Task to complete: Show every line of the records below that contains the word "induction".

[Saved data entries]
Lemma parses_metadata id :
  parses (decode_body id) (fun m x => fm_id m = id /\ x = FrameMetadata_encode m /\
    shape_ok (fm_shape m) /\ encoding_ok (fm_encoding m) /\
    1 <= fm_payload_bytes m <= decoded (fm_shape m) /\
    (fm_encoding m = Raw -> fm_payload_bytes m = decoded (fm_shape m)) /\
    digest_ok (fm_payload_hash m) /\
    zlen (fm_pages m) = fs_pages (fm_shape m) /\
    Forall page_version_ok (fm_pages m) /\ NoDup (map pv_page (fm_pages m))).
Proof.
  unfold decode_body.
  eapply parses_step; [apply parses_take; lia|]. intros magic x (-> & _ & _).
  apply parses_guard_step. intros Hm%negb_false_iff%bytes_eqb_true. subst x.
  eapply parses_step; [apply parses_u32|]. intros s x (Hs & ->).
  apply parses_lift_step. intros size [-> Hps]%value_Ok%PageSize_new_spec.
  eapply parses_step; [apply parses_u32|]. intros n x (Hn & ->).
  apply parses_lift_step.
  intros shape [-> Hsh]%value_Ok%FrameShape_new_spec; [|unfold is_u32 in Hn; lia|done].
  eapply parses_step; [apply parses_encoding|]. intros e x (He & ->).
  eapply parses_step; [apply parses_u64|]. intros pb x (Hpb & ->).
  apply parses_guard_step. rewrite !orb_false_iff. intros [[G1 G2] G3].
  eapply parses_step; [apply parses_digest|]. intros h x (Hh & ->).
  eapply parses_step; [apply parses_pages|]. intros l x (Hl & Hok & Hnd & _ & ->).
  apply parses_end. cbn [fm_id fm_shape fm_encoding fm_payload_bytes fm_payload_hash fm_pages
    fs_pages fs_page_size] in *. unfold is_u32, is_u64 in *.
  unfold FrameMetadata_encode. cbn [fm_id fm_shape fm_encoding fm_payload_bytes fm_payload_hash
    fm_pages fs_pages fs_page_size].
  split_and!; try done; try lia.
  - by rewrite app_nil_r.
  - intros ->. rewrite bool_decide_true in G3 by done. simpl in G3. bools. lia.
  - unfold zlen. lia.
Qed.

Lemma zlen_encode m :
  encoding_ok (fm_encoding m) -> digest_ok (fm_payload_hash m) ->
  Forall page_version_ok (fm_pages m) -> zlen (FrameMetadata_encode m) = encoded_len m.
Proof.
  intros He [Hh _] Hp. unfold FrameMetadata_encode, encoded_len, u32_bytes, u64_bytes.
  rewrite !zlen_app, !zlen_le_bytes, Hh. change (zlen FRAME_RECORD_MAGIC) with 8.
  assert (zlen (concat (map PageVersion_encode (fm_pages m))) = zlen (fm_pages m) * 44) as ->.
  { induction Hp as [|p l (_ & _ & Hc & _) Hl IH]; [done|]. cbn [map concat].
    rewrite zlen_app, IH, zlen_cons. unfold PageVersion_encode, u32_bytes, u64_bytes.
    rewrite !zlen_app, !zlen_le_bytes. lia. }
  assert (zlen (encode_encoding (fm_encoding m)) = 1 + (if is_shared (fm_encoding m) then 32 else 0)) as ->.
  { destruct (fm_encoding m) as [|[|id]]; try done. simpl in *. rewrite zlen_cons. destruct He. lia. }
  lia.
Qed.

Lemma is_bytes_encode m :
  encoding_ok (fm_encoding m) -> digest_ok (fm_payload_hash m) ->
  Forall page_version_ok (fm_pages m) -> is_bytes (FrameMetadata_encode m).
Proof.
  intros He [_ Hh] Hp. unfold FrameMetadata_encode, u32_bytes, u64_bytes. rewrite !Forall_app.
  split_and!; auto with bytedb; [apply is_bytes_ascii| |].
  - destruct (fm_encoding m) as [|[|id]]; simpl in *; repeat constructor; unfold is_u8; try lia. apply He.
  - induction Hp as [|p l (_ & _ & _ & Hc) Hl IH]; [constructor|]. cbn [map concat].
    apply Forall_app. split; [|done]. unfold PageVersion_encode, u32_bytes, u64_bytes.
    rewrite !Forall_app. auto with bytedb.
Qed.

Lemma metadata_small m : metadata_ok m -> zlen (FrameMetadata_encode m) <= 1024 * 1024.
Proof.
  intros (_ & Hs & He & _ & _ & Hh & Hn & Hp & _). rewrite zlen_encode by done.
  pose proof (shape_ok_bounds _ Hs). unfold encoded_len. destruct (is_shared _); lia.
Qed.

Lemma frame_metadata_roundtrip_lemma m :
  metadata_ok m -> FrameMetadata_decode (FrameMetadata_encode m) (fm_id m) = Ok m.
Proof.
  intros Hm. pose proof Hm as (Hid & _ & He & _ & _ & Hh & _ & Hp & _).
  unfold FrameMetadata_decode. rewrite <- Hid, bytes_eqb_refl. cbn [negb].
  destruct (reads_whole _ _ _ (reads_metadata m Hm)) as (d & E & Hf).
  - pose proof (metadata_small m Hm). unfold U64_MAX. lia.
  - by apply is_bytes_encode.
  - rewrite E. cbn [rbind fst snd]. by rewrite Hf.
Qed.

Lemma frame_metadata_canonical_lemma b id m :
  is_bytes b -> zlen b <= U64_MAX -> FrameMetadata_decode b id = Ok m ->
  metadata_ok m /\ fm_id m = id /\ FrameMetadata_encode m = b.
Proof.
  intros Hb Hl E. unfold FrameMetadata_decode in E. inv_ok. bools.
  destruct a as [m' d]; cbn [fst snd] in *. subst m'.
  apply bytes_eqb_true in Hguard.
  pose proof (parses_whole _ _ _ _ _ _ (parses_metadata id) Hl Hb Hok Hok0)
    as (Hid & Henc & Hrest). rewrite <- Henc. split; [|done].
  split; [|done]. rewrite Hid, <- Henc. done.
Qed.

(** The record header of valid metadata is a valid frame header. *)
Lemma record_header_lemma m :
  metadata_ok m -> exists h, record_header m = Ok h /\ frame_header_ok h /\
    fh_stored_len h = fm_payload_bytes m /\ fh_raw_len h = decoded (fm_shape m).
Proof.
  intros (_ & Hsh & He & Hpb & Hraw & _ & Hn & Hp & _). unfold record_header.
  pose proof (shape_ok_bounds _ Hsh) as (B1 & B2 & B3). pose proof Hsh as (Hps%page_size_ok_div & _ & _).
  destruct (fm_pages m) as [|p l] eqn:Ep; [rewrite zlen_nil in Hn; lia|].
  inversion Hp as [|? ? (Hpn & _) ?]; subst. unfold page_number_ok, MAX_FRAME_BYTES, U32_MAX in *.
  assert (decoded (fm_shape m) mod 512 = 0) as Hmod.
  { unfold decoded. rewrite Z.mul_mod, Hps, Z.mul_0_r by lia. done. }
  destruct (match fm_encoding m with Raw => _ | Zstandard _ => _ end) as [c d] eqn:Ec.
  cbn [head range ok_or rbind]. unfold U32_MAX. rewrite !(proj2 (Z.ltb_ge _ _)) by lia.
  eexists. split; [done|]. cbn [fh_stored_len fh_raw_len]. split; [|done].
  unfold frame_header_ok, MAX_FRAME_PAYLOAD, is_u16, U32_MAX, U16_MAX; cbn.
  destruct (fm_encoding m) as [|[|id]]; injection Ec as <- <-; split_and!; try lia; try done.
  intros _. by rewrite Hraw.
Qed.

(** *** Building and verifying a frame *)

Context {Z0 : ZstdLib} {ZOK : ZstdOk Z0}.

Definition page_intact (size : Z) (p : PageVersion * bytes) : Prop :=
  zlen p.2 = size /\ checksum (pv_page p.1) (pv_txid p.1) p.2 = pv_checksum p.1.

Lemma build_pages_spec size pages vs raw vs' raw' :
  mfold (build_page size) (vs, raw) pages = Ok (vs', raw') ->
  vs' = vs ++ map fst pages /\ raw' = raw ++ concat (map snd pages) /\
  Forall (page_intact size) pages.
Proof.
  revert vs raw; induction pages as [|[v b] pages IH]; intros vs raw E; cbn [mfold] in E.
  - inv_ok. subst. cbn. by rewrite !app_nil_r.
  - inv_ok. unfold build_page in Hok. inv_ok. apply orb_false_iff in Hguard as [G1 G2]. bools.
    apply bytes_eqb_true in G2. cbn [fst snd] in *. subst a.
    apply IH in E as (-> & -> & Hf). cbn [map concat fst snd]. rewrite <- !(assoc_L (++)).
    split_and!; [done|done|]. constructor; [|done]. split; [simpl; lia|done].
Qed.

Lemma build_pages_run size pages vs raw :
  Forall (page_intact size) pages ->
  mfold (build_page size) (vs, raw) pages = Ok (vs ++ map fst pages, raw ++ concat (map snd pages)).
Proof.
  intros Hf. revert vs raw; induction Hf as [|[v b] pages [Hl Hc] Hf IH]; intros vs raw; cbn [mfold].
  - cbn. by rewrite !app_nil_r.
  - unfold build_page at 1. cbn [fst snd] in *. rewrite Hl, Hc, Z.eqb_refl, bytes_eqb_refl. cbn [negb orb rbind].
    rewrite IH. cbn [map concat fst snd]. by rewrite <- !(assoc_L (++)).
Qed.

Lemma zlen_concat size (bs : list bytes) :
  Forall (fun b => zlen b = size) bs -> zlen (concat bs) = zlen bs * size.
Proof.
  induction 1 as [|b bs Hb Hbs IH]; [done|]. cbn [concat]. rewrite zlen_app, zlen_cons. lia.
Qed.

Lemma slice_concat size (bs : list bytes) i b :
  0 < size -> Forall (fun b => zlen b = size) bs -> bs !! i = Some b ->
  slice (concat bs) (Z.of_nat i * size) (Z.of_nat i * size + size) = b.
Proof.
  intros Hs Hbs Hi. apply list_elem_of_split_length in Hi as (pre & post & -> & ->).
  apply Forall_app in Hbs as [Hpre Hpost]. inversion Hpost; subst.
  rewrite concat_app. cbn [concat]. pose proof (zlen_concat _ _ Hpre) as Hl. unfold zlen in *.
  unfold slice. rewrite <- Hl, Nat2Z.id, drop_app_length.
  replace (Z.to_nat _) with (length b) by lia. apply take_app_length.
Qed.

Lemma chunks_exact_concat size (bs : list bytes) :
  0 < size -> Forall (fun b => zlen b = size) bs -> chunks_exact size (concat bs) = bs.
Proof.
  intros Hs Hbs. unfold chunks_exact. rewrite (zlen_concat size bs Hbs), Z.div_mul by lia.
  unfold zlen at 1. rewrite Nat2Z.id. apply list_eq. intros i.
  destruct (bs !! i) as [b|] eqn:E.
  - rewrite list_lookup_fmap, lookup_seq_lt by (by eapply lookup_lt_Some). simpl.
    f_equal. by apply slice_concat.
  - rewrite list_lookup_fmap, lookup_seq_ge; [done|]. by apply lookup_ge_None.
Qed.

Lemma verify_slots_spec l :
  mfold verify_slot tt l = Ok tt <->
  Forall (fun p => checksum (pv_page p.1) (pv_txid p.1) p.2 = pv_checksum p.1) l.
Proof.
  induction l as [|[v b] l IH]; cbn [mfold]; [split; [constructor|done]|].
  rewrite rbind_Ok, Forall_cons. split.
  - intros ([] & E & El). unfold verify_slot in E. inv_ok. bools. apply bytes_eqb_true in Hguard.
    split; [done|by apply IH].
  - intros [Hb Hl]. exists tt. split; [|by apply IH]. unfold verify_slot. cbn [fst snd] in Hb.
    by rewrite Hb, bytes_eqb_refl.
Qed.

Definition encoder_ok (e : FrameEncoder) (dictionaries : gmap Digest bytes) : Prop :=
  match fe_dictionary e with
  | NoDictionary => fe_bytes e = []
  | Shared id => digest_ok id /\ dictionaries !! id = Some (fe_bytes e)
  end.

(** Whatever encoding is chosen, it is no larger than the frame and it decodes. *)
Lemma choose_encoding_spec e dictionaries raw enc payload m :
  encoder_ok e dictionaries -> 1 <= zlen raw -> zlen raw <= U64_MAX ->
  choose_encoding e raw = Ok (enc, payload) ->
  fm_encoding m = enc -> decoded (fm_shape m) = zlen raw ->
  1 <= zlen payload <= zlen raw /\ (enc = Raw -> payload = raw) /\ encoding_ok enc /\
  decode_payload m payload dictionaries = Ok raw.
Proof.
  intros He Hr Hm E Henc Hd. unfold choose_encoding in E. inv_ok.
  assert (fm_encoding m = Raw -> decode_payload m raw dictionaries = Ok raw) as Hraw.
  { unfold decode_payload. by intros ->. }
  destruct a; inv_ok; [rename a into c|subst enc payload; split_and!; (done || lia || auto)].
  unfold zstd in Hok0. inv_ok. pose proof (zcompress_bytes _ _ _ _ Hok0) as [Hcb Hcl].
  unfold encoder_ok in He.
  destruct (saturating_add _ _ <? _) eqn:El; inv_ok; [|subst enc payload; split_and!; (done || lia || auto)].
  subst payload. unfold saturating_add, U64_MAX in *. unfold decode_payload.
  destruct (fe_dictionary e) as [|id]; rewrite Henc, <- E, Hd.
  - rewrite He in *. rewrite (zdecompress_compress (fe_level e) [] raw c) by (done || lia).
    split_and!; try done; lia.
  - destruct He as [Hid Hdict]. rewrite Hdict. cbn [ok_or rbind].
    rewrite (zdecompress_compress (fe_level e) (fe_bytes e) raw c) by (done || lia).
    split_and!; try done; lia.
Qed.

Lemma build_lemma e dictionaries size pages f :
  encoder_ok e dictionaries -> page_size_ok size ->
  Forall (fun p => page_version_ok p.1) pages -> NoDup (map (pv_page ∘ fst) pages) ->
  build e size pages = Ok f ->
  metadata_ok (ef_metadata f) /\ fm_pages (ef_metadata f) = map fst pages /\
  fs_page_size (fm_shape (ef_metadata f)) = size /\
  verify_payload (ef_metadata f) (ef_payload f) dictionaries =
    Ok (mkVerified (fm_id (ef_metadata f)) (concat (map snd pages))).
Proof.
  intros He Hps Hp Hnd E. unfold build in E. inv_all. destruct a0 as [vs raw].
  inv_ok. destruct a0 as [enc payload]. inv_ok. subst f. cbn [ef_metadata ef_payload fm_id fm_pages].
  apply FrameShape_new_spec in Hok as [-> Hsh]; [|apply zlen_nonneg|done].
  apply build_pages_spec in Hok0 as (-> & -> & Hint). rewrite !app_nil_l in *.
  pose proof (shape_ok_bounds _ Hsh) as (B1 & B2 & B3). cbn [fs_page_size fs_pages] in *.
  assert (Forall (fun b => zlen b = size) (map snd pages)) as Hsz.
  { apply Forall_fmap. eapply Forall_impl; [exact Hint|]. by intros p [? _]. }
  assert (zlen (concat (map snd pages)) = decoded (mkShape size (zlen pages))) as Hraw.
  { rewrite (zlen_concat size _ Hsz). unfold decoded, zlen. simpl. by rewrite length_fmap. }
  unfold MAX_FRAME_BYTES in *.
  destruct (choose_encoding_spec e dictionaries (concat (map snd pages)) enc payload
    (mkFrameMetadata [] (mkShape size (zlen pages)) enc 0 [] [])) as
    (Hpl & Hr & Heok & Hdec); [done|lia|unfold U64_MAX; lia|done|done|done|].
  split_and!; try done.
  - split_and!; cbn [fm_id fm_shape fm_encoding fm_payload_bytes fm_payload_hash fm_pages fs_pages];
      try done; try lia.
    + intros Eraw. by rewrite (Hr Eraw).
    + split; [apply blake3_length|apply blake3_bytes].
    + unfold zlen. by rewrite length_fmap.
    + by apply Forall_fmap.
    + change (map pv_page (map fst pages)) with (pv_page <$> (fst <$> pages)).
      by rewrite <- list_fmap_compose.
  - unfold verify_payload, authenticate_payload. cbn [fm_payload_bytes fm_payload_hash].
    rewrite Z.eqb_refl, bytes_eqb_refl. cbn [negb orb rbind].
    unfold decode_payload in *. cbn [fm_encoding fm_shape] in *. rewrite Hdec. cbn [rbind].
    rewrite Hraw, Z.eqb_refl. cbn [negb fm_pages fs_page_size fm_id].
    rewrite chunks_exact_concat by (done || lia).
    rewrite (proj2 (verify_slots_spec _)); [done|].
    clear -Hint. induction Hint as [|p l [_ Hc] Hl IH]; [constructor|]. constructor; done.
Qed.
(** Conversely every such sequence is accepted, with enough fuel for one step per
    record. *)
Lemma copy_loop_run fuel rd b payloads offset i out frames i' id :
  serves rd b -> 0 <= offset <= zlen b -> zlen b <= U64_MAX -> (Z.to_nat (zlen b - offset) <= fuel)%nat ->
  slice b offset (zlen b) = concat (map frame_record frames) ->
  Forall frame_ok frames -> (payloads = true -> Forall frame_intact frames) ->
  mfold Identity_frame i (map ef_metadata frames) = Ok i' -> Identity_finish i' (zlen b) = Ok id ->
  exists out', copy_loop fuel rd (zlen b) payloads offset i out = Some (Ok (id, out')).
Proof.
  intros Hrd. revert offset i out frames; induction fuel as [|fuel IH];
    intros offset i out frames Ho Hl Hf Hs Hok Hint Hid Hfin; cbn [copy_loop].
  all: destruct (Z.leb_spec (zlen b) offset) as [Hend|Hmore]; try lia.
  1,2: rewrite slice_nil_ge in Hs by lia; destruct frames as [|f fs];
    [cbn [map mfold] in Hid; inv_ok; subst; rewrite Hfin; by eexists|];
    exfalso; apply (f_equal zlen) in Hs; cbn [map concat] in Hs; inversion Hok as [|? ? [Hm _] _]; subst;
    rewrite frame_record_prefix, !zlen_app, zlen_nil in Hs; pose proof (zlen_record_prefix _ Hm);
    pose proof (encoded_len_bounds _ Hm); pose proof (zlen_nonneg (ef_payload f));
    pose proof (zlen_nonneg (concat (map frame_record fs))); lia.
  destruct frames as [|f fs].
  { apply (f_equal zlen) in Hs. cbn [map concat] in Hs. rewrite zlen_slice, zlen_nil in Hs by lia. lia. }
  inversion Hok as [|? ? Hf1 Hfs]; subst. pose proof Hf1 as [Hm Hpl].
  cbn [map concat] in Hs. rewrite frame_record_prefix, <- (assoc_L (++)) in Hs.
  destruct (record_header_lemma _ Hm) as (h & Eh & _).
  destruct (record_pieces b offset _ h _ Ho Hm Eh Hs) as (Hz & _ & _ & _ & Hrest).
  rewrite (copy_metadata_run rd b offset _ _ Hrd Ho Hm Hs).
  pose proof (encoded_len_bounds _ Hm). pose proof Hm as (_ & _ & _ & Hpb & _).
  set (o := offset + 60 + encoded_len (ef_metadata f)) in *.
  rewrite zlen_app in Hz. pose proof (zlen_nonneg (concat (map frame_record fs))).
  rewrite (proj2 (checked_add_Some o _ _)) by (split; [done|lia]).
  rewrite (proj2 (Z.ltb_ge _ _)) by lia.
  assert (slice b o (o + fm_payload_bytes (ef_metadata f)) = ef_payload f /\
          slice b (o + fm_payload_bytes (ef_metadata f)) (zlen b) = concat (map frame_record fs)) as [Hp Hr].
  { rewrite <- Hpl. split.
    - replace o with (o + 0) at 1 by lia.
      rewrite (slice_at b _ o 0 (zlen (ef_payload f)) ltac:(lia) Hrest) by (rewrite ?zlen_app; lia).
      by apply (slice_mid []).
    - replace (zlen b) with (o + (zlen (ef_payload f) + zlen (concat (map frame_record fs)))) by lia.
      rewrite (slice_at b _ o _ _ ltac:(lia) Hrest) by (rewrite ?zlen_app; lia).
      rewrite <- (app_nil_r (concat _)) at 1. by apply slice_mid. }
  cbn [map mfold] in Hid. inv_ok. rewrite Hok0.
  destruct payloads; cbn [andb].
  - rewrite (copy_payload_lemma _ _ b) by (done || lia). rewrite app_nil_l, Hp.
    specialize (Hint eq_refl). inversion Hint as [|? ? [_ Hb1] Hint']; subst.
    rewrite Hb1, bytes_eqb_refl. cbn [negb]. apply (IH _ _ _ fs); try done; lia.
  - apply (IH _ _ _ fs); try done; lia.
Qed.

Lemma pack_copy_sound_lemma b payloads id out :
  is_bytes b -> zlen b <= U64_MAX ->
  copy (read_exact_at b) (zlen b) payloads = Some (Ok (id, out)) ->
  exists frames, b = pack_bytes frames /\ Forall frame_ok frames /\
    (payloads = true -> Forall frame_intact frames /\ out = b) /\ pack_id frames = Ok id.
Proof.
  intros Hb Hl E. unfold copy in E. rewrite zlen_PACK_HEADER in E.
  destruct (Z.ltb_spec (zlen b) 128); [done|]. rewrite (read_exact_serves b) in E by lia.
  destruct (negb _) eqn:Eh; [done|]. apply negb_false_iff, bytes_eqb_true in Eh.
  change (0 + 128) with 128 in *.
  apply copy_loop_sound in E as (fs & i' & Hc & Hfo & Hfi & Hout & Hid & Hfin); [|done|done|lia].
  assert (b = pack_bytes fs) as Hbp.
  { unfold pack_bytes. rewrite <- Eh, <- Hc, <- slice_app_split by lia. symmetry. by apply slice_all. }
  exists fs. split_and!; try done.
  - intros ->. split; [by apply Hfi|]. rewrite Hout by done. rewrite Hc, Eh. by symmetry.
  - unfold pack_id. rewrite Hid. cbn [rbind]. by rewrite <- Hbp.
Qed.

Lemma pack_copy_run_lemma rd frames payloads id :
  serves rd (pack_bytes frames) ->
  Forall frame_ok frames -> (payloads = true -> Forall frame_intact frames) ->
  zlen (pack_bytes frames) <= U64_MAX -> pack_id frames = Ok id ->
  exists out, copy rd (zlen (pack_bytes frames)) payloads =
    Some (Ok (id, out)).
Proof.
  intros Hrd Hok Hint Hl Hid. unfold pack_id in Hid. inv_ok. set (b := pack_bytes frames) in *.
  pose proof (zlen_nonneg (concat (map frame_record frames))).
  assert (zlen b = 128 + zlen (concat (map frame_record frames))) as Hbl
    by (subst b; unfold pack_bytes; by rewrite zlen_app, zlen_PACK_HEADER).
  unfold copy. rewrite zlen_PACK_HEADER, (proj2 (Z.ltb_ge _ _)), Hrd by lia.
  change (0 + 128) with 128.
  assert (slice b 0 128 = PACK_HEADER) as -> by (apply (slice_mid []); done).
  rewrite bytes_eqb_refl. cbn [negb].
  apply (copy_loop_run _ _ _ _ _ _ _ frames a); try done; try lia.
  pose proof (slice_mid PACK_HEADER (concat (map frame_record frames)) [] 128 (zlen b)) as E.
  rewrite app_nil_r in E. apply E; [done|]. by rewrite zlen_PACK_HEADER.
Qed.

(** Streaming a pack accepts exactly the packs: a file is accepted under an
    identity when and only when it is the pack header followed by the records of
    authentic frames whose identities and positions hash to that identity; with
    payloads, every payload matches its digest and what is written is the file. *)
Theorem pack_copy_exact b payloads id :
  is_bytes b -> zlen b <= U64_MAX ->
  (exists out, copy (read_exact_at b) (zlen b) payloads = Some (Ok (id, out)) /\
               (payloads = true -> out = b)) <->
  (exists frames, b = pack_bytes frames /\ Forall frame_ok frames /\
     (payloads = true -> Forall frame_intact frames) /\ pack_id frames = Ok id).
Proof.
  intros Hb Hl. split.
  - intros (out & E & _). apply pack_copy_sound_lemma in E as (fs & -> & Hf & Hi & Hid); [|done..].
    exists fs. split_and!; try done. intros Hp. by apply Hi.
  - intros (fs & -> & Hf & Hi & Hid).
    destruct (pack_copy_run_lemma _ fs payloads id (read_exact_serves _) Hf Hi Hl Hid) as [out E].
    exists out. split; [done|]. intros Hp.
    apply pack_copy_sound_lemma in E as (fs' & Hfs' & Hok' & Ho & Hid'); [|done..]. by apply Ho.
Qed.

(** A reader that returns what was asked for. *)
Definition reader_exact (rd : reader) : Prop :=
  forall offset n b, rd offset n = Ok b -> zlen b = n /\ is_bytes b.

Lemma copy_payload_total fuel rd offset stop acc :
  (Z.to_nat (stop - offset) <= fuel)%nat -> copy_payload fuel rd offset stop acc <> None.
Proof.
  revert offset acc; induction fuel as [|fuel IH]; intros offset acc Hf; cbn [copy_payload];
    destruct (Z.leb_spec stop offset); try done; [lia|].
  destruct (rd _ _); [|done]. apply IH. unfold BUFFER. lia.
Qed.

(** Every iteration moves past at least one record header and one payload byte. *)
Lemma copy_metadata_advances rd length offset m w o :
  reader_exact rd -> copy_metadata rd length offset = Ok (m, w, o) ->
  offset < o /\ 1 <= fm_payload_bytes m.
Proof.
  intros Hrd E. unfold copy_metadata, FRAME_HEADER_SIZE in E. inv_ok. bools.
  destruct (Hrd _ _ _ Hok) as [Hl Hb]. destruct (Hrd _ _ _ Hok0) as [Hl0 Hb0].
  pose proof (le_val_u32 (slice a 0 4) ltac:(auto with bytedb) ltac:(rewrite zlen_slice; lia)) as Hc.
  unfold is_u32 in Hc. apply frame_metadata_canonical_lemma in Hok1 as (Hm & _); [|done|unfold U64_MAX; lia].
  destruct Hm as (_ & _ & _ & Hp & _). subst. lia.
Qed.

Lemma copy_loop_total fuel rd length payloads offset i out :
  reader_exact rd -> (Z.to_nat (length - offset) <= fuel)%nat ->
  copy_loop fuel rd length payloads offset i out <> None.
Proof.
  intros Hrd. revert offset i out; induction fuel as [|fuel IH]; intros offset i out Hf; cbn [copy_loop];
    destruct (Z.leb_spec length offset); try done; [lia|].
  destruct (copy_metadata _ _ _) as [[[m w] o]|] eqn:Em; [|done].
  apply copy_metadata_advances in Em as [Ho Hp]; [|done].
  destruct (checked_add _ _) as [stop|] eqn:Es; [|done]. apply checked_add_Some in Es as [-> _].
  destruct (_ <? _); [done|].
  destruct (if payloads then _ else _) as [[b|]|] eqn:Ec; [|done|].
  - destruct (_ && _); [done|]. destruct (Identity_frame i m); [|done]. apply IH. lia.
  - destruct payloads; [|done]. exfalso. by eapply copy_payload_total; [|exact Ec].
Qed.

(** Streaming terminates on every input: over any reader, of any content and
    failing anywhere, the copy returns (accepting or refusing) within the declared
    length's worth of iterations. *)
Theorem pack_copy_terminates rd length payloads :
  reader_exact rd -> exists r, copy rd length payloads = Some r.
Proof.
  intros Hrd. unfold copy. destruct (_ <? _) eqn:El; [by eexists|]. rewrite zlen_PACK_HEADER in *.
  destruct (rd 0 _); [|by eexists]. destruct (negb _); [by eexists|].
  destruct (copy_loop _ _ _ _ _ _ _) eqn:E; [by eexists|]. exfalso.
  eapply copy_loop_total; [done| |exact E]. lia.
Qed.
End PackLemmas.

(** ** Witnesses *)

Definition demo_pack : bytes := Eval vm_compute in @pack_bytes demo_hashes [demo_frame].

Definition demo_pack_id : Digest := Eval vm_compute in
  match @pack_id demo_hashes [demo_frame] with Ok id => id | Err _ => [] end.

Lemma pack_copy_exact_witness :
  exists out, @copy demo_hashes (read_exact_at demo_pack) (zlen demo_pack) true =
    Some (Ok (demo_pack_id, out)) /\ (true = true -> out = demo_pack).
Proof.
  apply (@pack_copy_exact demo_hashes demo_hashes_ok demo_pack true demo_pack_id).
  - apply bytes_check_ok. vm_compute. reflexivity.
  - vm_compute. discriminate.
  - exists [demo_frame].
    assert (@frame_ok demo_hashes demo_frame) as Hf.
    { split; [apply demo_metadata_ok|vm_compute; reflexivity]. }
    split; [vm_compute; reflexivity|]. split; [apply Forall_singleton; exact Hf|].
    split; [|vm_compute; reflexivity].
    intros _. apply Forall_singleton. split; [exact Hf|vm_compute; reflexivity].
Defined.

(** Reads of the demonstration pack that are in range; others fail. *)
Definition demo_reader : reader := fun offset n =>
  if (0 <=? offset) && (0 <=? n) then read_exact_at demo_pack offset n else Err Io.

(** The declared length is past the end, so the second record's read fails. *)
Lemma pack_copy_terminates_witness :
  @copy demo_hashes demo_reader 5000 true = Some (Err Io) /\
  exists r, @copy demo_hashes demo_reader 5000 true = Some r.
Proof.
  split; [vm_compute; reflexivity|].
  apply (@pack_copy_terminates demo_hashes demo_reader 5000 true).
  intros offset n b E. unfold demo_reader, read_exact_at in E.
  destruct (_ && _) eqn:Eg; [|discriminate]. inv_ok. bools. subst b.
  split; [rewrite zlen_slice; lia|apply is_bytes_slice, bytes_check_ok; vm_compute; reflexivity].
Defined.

Reply:
  { induction Hp as [|p l (_ & _ & Hc & _) Hl IH]; [done|]. cbn [map concat].
  - induction Hp as [|p l (_ & _ & _ & Hc) Hl IH]; [constructor|]. cbn [map concat].
  revert vs raw; induction pages as [|[v b] pages IH]; intros vs raw E; cbn [mfold] in E.
  intros Hf. revert vs raw; induction Hf as [|[v b] pages [Hl Hc] Hf IH]; intros vs raw; cbn [mfold].
  induction 1 as [|b bs Hb Hbs IH]; [done|]. cbn [concat]. rewrite zlen_app, zlen_cons. lia.
  induction l as [|[v b] l IH]; cbn [mfold]; [split; [constructor|done]|].
    clear -Hint. induction Hint as [|p l [_ Hc] Hl IH]; [constructor|]. constructor; done.
  intros Hrd. revert offset i out frames; induction fuel as [|fuel IH];
  revert offset acc; induction fuel as [|fuel IH]; intros offset acc Hf; cbn [copy_payload];
  intros Hrd. revert offset i out; induction fuel as [|fuel IH]; intros offset i out Hf; cbn [copy_loop];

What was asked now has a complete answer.